WHAT TO DO: Determine the number of lines in the data below that hold "which"; give nothing but that number.

PROVIDED ENTRIES:
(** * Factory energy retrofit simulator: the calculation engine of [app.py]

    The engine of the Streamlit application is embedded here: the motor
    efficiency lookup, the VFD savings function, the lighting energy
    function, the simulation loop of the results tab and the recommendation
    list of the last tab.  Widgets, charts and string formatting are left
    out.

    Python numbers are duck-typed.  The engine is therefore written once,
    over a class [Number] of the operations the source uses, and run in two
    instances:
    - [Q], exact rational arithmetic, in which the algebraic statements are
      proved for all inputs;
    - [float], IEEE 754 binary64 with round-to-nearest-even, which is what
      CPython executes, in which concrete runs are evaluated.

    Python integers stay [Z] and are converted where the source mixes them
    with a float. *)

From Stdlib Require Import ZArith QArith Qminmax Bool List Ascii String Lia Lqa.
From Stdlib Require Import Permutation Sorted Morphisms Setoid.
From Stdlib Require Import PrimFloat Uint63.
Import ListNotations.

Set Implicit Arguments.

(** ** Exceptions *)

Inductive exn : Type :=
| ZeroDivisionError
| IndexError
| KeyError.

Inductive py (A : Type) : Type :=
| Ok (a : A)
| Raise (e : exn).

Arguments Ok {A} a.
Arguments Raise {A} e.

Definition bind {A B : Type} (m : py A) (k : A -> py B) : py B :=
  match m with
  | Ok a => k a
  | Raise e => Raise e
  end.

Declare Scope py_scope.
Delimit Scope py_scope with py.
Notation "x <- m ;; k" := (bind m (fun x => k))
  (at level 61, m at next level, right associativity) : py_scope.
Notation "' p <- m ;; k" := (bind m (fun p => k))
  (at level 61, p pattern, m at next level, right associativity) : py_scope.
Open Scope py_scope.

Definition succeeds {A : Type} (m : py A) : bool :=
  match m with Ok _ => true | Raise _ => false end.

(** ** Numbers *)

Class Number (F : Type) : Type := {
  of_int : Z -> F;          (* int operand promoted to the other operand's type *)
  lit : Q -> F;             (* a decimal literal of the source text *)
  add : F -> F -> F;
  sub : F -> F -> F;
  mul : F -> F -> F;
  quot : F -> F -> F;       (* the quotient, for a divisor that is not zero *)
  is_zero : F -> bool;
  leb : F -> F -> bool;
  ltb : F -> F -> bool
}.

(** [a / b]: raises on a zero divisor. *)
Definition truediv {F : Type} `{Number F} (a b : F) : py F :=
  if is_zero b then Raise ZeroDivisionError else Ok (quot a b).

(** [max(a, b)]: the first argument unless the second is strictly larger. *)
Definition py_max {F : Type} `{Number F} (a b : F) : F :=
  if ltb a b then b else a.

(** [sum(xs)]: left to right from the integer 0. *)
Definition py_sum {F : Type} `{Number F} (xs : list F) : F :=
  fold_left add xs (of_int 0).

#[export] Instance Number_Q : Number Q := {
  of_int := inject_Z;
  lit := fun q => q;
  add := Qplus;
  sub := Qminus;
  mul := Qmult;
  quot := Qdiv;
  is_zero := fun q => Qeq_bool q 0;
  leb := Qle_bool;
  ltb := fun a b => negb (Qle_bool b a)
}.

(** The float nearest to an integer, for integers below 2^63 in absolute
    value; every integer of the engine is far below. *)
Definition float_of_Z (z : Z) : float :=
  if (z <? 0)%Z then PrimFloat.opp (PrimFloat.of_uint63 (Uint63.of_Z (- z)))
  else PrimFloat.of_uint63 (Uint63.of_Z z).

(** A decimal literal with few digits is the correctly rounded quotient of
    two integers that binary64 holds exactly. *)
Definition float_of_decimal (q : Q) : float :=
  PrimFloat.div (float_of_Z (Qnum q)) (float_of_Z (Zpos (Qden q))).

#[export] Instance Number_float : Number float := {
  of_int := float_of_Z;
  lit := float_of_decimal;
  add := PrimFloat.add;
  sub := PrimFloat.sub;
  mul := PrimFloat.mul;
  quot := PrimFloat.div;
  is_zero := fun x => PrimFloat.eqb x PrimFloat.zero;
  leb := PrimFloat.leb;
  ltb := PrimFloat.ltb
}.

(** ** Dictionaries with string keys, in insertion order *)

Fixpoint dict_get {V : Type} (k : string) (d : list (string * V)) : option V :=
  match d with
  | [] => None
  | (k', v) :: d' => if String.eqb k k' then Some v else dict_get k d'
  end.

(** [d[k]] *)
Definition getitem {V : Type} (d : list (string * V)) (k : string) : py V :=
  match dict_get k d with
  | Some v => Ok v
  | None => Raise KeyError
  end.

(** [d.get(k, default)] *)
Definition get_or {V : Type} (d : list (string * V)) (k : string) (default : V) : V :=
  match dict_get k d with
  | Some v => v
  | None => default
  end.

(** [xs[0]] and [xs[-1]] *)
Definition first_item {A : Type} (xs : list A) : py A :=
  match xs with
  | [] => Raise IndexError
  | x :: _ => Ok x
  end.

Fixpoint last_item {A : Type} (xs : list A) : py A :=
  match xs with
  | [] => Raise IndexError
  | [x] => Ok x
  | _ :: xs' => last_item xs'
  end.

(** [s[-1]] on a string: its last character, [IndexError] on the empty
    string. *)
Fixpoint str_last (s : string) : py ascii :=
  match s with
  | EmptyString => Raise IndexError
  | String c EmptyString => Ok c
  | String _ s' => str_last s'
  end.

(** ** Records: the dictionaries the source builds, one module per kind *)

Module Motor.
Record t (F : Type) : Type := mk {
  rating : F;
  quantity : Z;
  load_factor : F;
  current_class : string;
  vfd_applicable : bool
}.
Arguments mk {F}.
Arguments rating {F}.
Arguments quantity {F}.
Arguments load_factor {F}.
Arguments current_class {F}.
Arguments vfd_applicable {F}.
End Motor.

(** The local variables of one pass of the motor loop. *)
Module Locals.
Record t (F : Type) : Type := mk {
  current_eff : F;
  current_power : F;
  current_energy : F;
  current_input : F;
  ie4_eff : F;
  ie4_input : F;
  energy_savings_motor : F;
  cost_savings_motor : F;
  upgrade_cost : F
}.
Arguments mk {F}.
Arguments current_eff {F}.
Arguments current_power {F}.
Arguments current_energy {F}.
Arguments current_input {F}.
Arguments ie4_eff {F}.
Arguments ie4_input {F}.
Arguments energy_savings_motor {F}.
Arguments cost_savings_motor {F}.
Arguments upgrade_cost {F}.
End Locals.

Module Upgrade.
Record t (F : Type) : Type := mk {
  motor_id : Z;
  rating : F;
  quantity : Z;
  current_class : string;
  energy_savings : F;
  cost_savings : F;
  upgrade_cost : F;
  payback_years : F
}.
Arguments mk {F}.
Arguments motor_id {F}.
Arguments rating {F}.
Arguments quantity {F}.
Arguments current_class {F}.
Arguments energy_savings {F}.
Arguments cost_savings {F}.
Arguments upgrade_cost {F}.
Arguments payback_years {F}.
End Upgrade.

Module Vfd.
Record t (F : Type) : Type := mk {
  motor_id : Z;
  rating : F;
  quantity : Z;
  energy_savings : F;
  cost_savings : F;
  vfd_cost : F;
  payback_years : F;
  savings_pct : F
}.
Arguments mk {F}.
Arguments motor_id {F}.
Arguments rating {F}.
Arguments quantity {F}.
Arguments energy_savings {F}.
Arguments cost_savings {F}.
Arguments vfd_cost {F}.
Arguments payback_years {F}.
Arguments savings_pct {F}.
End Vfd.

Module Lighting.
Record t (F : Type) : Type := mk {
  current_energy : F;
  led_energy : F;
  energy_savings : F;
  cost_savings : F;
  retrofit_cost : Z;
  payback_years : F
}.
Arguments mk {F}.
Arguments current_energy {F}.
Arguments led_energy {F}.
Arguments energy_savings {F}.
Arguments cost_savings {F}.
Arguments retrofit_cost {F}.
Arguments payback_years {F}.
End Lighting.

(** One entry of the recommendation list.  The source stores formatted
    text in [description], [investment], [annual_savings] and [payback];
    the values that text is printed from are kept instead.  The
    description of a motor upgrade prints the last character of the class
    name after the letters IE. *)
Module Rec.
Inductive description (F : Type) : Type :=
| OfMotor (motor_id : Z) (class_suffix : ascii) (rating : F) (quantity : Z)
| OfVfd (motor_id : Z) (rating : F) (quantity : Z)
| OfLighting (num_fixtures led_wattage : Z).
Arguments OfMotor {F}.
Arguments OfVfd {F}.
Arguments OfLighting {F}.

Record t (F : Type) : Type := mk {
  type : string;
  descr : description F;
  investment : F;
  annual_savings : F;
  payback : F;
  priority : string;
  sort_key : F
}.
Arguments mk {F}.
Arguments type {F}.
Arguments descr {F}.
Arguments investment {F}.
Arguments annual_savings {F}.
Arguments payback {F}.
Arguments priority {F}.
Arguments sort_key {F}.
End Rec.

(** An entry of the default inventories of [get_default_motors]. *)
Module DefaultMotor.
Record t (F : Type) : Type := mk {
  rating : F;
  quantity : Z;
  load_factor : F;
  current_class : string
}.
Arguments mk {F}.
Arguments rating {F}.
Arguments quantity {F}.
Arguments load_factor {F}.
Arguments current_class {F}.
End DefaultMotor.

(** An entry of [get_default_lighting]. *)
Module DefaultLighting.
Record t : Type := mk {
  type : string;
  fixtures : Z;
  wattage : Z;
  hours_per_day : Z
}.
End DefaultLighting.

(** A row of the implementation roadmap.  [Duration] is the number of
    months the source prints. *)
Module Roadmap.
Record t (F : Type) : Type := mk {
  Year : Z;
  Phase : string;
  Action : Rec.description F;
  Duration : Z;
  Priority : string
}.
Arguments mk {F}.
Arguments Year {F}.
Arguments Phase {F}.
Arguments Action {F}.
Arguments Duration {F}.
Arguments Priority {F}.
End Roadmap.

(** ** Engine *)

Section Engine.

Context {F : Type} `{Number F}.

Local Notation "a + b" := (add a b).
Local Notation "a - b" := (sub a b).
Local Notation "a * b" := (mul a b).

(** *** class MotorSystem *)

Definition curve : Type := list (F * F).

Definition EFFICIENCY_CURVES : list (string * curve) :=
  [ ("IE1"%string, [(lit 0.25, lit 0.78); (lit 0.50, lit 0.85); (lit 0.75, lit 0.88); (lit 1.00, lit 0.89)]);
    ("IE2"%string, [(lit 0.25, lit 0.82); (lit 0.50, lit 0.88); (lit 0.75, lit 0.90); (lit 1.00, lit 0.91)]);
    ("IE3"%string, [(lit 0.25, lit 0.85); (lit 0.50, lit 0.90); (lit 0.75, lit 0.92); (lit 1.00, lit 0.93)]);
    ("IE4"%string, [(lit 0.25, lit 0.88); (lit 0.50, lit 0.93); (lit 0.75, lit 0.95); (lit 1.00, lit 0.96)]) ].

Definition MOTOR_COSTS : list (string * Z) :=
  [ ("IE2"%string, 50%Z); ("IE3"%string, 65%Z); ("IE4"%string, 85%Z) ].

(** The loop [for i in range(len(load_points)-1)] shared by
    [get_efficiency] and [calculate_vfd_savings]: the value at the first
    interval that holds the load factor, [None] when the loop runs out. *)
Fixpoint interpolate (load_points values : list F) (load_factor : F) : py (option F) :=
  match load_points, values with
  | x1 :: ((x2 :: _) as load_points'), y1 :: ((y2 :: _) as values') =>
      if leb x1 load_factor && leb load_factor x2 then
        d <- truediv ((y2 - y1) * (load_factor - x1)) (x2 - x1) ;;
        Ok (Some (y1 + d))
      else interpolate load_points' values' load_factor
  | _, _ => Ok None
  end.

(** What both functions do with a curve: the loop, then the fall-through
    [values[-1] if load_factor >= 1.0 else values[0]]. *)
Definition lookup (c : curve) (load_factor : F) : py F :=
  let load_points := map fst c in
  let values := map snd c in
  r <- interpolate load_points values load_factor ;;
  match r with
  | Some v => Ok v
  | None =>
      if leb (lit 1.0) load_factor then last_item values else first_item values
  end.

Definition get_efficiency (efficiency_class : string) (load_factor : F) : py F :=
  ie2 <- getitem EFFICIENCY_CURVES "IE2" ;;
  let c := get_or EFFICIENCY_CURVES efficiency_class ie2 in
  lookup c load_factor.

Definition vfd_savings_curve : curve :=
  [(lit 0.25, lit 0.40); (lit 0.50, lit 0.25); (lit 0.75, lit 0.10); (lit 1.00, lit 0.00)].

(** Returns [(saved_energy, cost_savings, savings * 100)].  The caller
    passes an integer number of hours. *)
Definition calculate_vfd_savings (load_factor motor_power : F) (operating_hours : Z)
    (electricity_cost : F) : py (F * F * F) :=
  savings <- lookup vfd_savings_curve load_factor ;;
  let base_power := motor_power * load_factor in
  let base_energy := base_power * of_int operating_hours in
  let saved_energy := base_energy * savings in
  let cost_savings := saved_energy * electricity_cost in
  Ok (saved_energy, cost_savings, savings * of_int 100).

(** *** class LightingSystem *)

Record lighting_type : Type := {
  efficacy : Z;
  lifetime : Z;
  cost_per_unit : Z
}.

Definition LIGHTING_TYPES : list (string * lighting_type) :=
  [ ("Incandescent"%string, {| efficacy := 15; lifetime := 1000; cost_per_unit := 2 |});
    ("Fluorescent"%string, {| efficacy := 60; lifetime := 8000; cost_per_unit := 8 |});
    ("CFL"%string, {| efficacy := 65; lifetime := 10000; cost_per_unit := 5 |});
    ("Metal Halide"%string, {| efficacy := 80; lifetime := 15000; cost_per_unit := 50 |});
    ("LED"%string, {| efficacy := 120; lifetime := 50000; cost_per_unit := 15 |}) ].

* * *

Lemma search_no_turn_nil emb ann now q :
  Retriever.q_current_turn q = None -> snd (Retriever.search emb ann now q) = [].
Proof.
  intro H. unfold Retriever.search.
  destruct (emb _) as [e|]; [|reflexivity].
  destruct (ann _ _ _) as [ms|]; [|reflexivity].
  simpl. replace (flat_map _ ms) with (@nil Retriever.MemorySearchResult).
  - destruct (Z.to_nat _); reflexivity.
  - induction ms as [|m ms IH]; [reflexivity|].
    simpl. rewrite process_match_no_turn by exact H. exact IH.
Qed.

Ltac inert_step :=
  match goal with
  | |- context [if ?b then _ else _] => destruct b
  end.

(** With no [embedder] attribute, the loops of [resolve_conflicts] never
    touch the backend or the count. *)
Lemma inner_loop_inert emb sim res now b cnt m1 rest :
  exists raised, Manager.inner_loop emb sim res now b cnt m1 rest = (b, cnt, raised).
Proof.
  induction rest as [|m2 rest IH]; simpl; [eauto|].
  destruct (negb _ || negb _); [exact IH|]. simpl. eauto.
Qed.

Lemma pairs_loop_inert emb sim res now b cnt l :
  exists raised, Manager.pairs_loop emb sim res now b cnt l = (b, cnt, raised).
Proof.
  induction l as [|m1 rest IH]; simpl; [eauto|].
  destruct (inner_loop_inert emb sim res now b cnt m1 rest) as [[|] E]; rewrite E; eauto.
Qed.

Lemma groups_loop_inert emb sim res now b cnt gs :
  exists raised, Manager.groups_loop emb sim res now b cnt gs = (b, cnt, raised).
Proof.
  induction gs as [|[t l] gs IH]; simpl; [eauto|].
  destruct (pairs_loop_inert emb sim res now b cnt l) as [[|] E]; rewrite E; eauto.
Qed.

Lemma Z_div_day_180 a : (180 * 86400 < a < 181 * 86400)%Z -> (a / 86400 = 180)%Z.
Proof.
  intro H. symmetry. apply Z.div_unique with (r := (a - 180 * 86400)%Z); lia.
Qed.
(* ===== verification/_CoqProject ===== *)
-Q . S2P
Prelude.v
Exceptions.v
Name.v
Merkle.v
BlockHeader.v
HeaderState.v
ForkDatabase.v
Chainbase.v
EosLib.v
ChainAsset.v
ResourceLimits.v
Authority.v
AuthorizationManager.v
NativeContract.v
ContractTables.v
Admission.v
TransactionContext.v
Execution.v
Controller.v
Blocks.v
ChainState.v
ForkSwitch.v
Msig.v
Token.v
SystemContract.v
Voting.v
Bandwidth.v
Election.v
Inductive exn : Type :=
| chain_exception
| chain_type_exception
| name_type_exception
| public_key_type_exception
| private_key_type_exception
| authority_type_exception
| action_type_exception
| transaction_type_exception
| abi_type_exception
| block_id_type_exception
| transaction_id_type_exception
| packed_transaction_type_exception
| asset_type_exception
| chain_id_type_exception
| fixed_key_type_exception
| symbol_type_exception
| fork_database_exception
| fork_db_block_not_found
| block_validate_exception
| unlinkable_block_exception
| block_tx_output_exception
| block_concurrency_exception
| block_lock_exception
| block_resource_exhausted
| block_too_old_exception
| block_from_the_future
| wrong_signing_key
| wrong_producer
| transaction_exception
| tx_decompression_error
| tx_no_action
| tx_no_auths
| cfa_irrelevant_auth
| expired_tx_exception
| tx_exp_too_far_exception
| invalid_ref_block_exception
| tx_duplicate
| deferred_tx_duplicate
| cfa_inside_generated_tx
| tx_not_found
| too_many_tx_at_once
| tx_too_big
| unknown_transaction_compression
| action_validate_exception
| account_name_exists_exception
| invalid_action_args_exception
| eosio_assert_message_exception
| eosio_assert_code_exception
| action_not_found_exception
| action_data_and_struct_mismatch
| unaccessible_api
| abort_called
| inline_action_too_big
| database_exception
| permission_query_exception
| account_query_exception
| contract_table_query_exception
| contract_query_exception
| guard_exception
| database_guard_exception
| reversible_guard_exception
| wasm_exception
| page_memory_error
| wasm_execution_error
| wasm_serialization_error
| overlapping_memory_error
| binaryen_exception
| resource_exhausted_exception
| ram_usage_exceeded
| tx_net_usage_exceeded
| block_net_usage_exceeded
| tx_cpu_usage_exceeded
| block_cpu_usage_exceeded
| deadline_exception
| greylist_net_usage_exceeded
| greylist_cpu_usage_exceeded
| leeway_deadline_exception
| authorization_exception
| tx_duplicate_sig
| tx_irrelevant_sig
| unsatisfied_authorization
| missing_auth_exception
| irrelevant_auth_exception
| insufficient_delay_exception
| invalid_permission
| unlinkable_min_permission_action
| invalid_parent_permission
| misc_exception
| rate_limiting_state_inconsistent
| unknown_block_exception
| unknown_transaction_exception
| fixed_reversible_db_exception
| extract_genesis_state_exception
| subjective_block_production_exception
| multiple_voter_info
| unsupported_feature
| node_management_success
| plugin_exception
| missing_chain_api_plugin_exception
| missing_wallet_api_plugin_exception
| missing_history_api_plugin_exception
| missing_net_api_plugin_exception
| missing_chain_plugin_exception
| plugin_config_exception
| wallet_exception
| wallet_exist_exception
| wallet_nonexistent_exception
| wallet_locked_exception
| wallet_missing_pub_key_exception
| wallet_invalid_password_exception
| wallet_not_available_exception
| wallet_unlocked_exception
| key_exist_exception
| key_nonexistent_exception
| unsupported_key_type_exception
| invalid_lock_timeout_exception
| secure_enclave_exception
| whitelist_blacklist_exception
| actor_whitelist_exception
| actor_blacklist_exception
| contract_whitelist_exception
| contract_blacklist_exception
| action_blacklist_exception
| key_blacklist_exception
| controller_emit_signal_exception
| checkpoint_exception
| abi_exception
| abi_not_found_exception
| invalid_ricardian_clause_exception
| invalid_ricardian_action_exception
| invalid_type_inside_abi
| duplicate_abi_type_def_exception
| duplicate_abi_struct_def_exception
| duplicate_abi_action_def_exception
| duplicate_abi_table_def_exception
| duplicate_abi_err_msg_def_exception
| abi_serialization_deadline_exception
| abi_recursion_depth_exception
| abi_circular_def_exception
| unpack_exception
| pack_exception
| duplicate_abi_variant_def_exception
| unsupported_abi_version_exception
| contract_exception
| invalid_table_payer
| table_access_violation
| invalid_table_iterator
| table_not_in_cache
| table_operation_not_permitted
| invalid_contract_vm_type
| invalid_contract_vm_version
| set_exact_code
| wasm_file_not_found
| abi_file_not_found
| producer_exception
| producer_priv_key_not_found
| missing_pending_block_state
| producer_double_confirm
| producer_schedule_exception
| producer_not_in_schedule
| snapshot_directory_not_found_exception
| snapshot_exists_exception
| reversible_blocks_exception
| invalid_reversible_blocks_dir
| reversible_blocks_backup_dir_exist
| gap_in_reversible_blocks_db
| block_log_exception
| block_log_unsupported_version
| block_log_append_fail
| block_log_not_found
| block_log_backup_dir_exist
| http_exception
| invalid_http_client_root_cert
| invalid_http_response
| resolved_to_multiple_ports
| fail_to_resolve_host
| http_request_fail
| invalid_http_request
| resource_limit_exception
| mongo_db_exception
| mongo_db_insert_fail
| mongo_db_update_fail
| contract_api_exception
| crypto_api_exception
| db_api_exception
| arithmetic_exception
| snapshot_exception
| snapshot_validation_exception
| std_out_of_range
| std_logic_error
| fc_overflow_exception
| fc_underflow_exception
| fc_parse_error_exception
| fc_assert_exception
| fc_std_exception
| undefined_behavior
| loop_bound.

* * *

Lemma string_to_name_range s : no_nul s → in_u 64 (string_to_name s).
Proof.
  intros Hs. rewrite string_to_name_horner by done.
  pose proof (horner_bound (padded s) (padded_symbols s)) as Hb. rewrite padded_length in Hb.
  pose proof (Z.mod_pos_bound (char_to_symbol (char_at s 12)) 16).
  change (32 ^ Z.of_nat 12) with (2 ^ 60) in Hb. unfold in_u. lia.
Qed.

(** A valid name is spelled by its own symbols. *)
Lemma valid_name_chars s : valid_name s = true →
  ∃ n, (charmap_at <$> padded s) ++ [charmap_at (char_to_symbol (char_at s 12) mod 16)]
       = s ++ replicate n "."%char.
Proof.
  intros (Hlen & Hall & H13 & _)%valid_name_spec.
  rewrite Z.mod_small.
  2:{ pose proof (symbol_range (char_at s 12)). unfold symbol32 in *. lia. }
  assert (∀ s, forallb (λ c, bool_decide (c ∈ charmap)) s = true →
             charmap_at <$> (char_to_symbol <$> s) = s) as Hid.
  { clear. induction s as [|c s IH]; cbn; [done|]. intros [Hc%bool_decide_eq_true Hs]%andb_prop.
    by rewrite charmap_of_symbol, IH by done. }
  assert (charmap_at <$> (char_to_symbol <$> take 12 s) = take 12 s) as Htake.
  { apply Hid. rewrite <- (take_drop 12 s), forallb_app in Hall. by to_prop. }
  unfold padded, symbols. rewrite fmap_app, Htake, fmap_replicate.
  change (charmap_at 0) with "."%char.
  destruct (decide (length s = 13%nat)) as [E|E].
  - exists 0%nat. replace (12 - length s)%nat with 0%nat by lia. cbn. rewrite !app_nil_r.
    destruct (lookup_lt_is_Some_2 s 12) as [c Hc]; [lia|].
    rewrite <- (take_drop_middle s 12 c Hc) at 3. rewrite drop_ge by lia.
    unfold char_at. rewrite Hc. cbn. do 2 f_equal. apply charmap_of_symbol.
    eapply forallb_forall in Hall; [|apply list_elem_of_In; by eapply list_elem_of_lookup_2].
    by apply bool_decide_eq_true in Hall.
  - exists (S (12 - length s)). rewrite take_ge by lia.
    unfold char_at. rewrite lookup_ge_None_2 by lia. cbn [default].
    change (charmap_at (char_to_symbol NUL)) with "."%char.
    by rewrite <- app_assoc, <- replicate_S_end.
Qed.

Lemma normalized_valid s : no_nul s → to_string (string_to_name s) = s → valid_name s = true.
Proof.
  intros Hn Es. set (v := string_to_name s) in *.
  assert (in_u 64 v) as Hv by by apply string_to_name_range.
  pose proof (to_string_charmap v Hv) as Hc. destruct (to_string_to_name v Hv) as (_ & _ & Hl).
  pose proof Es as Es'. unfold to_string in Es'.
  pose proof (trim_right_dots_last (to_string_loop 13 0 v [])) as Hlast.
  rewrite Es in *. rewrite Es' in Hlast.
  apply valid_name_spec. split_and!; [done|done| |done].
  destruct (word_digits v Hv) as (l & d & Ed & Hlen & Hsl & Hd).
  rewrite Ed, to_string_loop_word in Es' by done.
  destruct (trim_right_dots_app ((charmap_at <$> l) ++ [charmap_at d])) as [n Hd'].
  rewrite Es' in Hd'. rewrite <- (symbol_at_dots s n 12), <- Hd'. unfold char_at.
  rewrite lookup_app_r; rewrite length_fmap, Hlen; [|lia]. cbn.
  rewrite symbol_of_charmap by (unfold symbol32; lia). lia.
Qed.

RESPONSE TO THIS EXERCISE: 3